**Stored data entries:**
Lemma acts_fill_task V layout preflight directory :
  layout_at layout root -> dir_at preflight pf -> dir_at directory ts -> prepared V ->
  acts V (fill_task self layout preflight directory id output) (fills V).
Proof.
  intros (Hpre & Hstg & _) Hpf Hts Hprep. rewrite <- (app_nil_r ts) in Hts.
  eapply acts_bind; [by apply acts_task_child| |by intros e V1 [? _]].
  intros artifacts V1 [A1 H1]. destruct (H1 _ eq_refl) as (Hart & d2 & -> & K2).
  eapply acts_bind; [by apply acts_task_child| |].
  2:{ intros e V2 [A2 _]. split; [by eapply away_trans | done]. }
  intros indir V2 [A2 H2]. destruct (H2 _ eq_refl) as (Hin & d3 & -> & K3).
  eapply acts_bind; [by apply (acts_task_child _ artifacts)| |].
  2:{ intros e V3 [A3 _]. split; [eapply away_trans; [done|]; by eapply away_trans | done]. }
  intros outdir V3 [A3 H3]. destruct (H3 _ eq_refl) as (Hout & d4 & -> & K4). simpl in *.
  assert (away work V (<[(ts ++ ["artifacts"; "out"])%list := d4]> (<[(ts ++ ["artifacts"; "in"])%list := d3]>
    (<[(ts ++ ["artifacts"])%list := d2]> V)))) as A by (eapply away_trans; [done|]; by eapply away_trans).
  eapply acts_step; [apply (acts_rename _ _ _ _ pf _ _ (ts ++ ["artifacts"; "in"])%list);
    [done | done | apply pf_owned | rewrite <- app_assoc; apply staging_owned | done] | by split|].
  rewrite <- app_assoc. simpl. intros [] V4 (_ & _ & _ & ->).
  assert (forall V', V' = move_tree (pf ++ ["source"])%list (ts ++ task_source)%list (<[(ts ++ ["artifacts"; "out"])%list := d4]>
    (<[(ts ++ ["artifacts"; "in"])%list := d3]> (<[(ts ++ ["artifacts"])%list := d2]> V))) -> away work V V') as A'.
  { intros V' ->. apply away_move; [done|..]; intros r; rewrite <- app_assoc; [apply work_pf | apply work_ts]. }
  do 4 (eapply (acts_look _ _ _ _ _ (fun _ => True)); [apply looks_sync_all | split; [by apply A' | done]|]; intros [] _).
  eapply acts_bind; [apply (acts_remove_empty _ _ _ _ _ (preflight_dir root)); [exact Hpf | done | | done]| |].
  { pose proof (pf_owned []) as Ho. by rewrite app_nil_r in Ho. }
  - intros [] V5 [->|[_ Hr]]; [|done]. fold pf. fold (filled V d2 d3 d4).
    assert (away work V (filled V d2 d3 d4)) as Af.
    { apply away_delete; [by apply A'|]. rewrite <- (app_nil_r pf). apply work_pf. }
    eapply (acts_look _ _ _ _ _ (fun _ => True)); [apply looks_sync_all | by split|]. intros [] _. apply acts_ret. split; [done|].
    intros task [= <-]. split_and!; [|by apply filled_files|].
    { rewrite app_nil_r in Hts. by constructor. }
    intros r. apply filled_pf. apply Hprep.
  - intros e V5 [->|[-> _]]; (split; [|done]); [|by apply A'].
    apply away_delete; [by apply A'|]. fold pf. rewrite <- (app_nil_r pf). apply work_pf.
Qed.
(** A directory of the task that was there before is left alone. *)
Definition spares V V' : Prop :=
  away work V V' /\ (is_Some (V !! ts) -> forall r : FsPath, V' !! (ts ++ r)%list = V !! (ts ++ r)%list).
Lemma spares_refl V : spares V V.
Proof. split; [apply away_refl | done]. Qed.
Lemma spares_pf V V1 V2 : spares V V1 -> away (under pf) V1 V2 -> spares V V2.
Proof.
  intros [Ha Hs] Hp. split.
  - intros q Hq. rewrite Hp by (by apply orb_false_iff in Hq as [? _]). by apply Ha.
  - intros Hsome r. rewrite Hp by apply preflight_not_staging. by apply Hs.
Qed.
Lemma spares_new V V' : away work V V' -> V !! ts = None -> spares V V'.
Proof. intros Ha Hn. split; [done|]. intros [i Hi]. congruence. Qed.

Lemma acts_drop_preflight V preflight :
  dir_at preflight pf -> acts V (fs_ignore (remove_tree_of preflight) : F ArtifactStoreError unit) (fun _ V' => away (under pf) V V').
Proof.
  intros [_ Hd]. eapply acts_mono.
  - apply acts_ignore. unfold remove_tree_of. rewrite Hd. apply acts_remove_dir_all; [|done].
    pose proof (pf_owned []) as Ho. by rewrite app_nil_r in Ho.
  - intros _ V' (_ & [[]|e] & Hr); [|exact Hr]. subst V'. intros q Hq. by rewrite remove_tree_lookup, Hq.
Qed.
Lemma acts_drop_task V staging :
  dir_at staging (staging_dir root) ->
  acts V (fs_ignore (remove_child_tree staging id) : F ArtifactStoreError unit) (fun _ V' => away (under ts) V V').
Proof.
  intros [_ Hd]. eapply acts_mono; [apply (acts_ignore _ _ _ _ (fun _ V' => away (under ts) V V'))|by intros _ V' (_ & _ & Hr)].
  unfold remove_child_tree. rewrite Hd. fold (task_staging root id).
  eapply acts_bind; [apply acts_try, acts_remove_dir_all; [|done]| |done].
  { pose proof (staging_owned root id []) as Ho. by rewrite app_nil_r in Ho. }
  intros removed V' Hr. assert (away (under ts) V V') as Ha.
  { destruct removed; [|exact Hr]. subst V'. intros q Hq. by rewrite remove_tree_lookup, Hq. }
  destruct removed as [|[]]; try (by apply acts_throw);
    [eapply acts_mono; [apply acts_looks, looks_sync_all|]; by intros _ V'' [-> _]|].
  destruct source0; first [by apply acts_ret | by apply acts_throw].
Qed.

(** The snapshot, and then the staging directory. *)
Lemma acts_begin V layout preflight :
  layout_at layout root -> dir_at preflight pf -> id <> "." ->
  (exists d, V !! pf = Some d) -> (forall r : FsPath, r <> [] -> V !! (pf ++ r)%list = None) ->
  acts V (_ ← take_snapshot sha256 self preflight input source; create_child (al_staging layout) id)
    (fun r V' => spares V V' /\ forall d, r = Ok d -> V !! ts = None /\ dir_at d ts /\ prepared V').
Proof.
  intros (_ & Hstg & _) Hpf Hid [d Hd] Hfresh.
  eapply acts_bind; [by apply acts_take_snapshot| |].
  2:{ intros e V' [Ha _]. split; [by eapply spares_pf; [apply spares_refl|] | done]. }
  intros [] V1 [Ha Hok]. destruct (Hok eq_refl) as (i & _ & -> & Hin). clear Hok.
  assert (forall r : FsPath, <[(pf ++ ["source"])%list := i]> V !! (ts ++ r)%list = V !! (ts ++ r)%list) as Hsame.
  { intros r. apply Ha. apply preflight_not_staging. }
  pose proof (staging_owned root id []) as Ho. rewrite app_nil_r in Ho.
  eapply acts_mono; [by apply (acts_create_child _ _ _ _ (staging_dir root))|]. fold (task_staging root id).
  assert (spares V (<[(pf ++ ["source"])%list := i]> V)) as Hsp by (by eapply spares_pf; [apply spares_refl|]).
  assert (forall j : Inode, (forall q : FsPath, <[(pf ++ ["source"])%list := i]> V !! (ts ++ q)%list = None) ->
    V !! ts = None /\ spares V (<[ts := j]> (<[(pf ++ ["source"])%list := i]> V))) as Hnew.
  { intros j Hnone. assert (V !! ts = None) as Hts.
    { specialize (Hnone []). rewrite Hsame, app_nil_r in Hnone. done. }
    split; [done|]. apply spares_new; [|done]. apply away_insert; [apply Hsp|]. rewrite <- (app_nil_r ts). apply work_ts. }
  intros [c|e] V'.
  - intros (Hc & j & Hnone & -> & Hk). destruct (Hnew j Hnone) as [Hts Hs]. split; [done|]. intros d' [= <-].
    split_and!; [done | done|]. constructor.
    + exists j. rewrite lookup_insert_eq. split; [done|]. unfold is_dir. by rewrite Hk.
    + intros r Hr. rewrite lookup_insert_ne; [apply Hnone|]. intros E. rewrite <- (app_nil_r ts) in E at 1.
      apply app_inv_head in E. congruence.
    + exists i. split; [|done]. rewrite lookup_insert_ne, lookup_insert_eq; [done|].
      rewrite <- (app_nil_r ts). apply ts_not_pf.
    + intros r Hr. rewrite lookup_insert_ne by (rewrite <- (app_nil_r ts); apply ts_not_pf).
      rewrite lookup_insert_ne by (intros E; apply app_inv_head in E; congruence). by apply Hfresh.
    + intros r Hr Hh. rewrite lookup_insert_ne by (rewrite <- (app_nil_r ts); apply ts_not_pf).
      rewrite lookup_insert_ne by (intros E; apply app_inv_head in E; subst r; done). by apply Hfresh.
  - intros [->|(j & Hnone & ->)]; (split; [|done]); [done|]. by apply (Hnew j Hnone).
Qed.
End Attempt.

Lemma spares_published sequence V V' (q : FsPath) :
  away (work sequence) V V' -> V' !! (task_published root id ++ q)%list = V !! (task_published root id ++ q)%list.
Proof.
  intros Ha. apply Ha. unfold work, pf. by rewrite preflight_not_published, published_not_staging.
Qed.

(** What staging does to the files of a task: its published directory and an
    older staging directory stay as they are; if it succeeds there was no such
    directory, the new one holds exactly the input, and the snapshot is gone. *)
Record stage_outcome V (r : result ArtifactStoreError StagedTask) V' : Prop := {
  so_published : forall q : FsPath, V' !! (task_published root id ++ q)%list = V !! (task_published root id ++ q)%list;
  so_spares : is_Some (V !! ts) -> forall q : FsPath, V' !! (ts ++ q)%list = V !! (ts ++ q)%list;
  so_staged : forall task, r = Ok task -> V !! ts = None /\ staged_task task /\ staged_files V' /\
    exists sequence, forall q : FsPath, V' !! (pf sequence ++ q)%list = None
}.
Lemma stage_failed sequence V e V' : spares sequence V V' -> stage_outcome V (Err e) V'.
Proof. intros [Ha Hs]. constructor; [|done|done]. intros q. by eapply spares_published. Qed.

Lemma valid_id_length : validate_task_id id = Ok () -> slen id = 36.
Proof. unfold validate_task_id. intros Hv. apply reject_if_Ok in Hv. by reflect. Qed.

(** The end of a staging that has made its directory: it is filled, or removed
    with the snapshot. *)
Lemma acts_finish sequence V V2 layout preflight directory :
  spares sequence V V2 -> V !! ts = None -> layout_at layout root -> dir_at preflight (pf sequence) -> dir_at directory ts ->
  prepared sequence V2 ->
  acts V2 (fs_on_error (fill_task self layout preflight directory id output)
             (_ ← fs_ignore (remove_tree_of preflight); fs_ignore (remove_child_tree (al_staging layout) id))) (stage_outcome V).
Proof.
  intros Hs Hnone Hlayout Hdir Hts Hprep.
  eapply acts_on_error; [by apply (acts_fill_task sequence)| |].
  + intros task V3 [Ha Hok]. destruct (Hok task eq_refl) as (? & ? & ?).
    assert (away (work sequence) V V3) as Haw by (eapply away_trans; [apply Hs | done]).
    constructor; [intros q; by eapply spares_published | intros [i Hi]; congruence|].
    intros task' [= <-]. eauto.
  + intros e V3 [Ha _]. assert (away (work sequence) V V3) as Haw by (eapply away_trans; [apply Hs | done]).
    eapply acts_bind; [by apply acts_drop_preflight| |].
    2:{ intros e' V4 H4. eapply (stage_failed sequence), spares_pf; [by apply spares_new | exact H4]. }
    intros [] V4 H4. eapply acts_mono; [apply acts_drop_task, Hlayout|]. intros r V5 H5. simpl in H4, H5.
    apply (stage_failed sequence). apply spares_new; [|done].
    intros q Hq. unfold work in Hq. apply orb_false_iff in Hq as [Hq1 Hq2]. rewrite H5, H4 by done.
    apply Haw. unfold work. by rewrite Hq1, Hq2.
Qed.

Lemma acts_stage_open V : acts V (stage_open_input sha256 self id input output source) (stage_outcome V).
Proof.
  eapply (acts_look _ _ _ _ _ (fun _ => slen id = 36)).
  { apply looks_lift. destruct (validate_task_id id) as [[]|] eqn:Ev; [by apply valid_id_length | done]. }
  { intros e. apply (stage_failed 0), spares_refl. }
  intros [] Hlen. assert (id <> ".") as Hid by (intros ->; discriminate Hlen).
  eapply acts_step; [by apply acts_open_layout| |].
  { intros e. apply (stage_failed 0), spares_refl. }
  intros layout V1 [-> Hlayout]. eapply acts_bind; [apply acts_fetch_add| |by intros e V1 [_ [n Hn]]].
  intros sequence V1 [-> _].
  assert (preflight_name id sequence <> ".") as Hname.
  { intros E. apply (f_equal slen) in E. unfold preflight_name in E. rewrite slen_app in E.
    pose proof (slen_nonneg ("-" +:+ to_string_z sequence)). change (slen ".") with 1 in E. lia. }
  pose proof (pf_owned sequence []) as Ho. rewrite app_nil_r in Ho.
  assert (forall d, away (under (pf sequence)) V (<[pf sequence := d]> V)) as Hpf.
  { intros d. apply away_insert; [apply away_refl | apply under_refl]. }
  eapply acts_bind; [apply (acts_create_child _ _ _ _ (preflight_dir root)); [apply Hlayout | done | exact Ho | done]| |]; fold (pf sequence).
  2:{ intros e V1 [->|(d & _ & ->)]; apply (stage_failed sequence); [apply spares_refl|].
      eapply spares_pf; [apply spares_refl | apply Hpf]. }
  intros preflight V1 (Hdir & d & Hfresh & -> & _).
  assert (spares sequence V (<[pf sequence := d]> V)) as Hsp by (eapply spares_pf; [apply spares_refl | apply Hpf]).
  assert (forall V', spares sequence (<[pf sequence := d]> V) V' -> spares sequence V V') as Htrans.
  { intros V' [Ha Hs]. split; [eapply away_trans; [apply Hsp | done]|].
    pose proof (Hpf d) as Hp. assert (forall r : FsPath, <[pf sequence := d]> V !! (ts ++ r)%list = V !! (ts ++ r)%list) as Hts.
    { intros r. apply Hp, preflight_not_staging. }
    intros Hsome r. rewrite Hs, Hts; [done|]. specialize (Hts []). rewrite !app_nil_r in Hts. by rewrite Hts. }
  eapply acts_bind.
  - eapply (acts_on_error _ _ _ _ _ _ (fun r V' => spares sequence V V' /\ forall c, r = Ok c ->
      V !! ts = None /\ dir_at c ts /\ prepared sequence V')).
    + apply acts_begin; [done | done | done | rewrite lookup_insert_eq; eauto|].
      intros r Hr. rewrite lookup_insert_ne; [apply Hfresh|]. intros E. rewrite <- (app_nil_r (pf sequence)) in E at 1.
      apply app_inv_head in E. congruence.
    + intros c V' [Hs Hc]. split; [by apply Htrans|]. intros c' [= <-]. destruct (Hc c eq_refl) as (Hn & ? & ?).
      rewrite lookup_insert_ne in Hn; [done|]. intros E. rewrite <- (app_nil_r (pf sequence)), <- (app_nil_r ts) in E.
      symmetry in E. by apply ts_not_pf in E.
    + intros e V' [Hs _]. eapply acts_mono; [by apply acts_drop_preflight|]. intros r V2 Ha. split; [|done].
      eapply spares_pf; [by apply Htrans | done].
  - intros directory V2 [Hs Hc]. destruct (Hc _ eq_refl) as (Hnone & Hts & Hprep).
    by apply (acts_finish sequence).
  - intros e V2 [Hs _]. by apply (stage_failed sequence).
Qed.
End Stage.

**WHAT YOU SHOULD DO:**
Starting with the first line above and ending with the line that holds "[A3 _]. split;", restate each line word for word and add nothing else.

**WRITTEN RESPONSE:**
Lemma acts_fill_task V layout preflight directory :
  layout_at layout root -> dir_at preflight pf -> dir_at directory ts -> prepared V ->
  acts V (fill_task self layout preflight directory id output) (fills V).
Proof.
  intros (Hpre & Hstg & _) Hpf Hts Hprep. rewrite <- (app_nil_r ts) in Hts.
  eapply acts_bind; [by apply acts_task_child| |by intros e V1 [? _]].
  intros artifacts V1 [A1 H1]. destruct (H1 _ eq_refl) as (Hart & d2 & -> & K2).
  eapply acts_bind; [by apply acts_task_child| |].
  2:{ intros e V2 [A2 _]. split; [by eapply away_trans | done]. }
  intros indir V2 [A2 H2]. destruct (H2 _ eq_refl) as (Hin & d3 & -> & K3).
  eapply acts_bind; [by apply (acts_task_child _ artifacts)| |].
  2:{ intros e V3 [A3 _]. split; [eapply away_trans; [done|]; by eapply away_trans | done]. }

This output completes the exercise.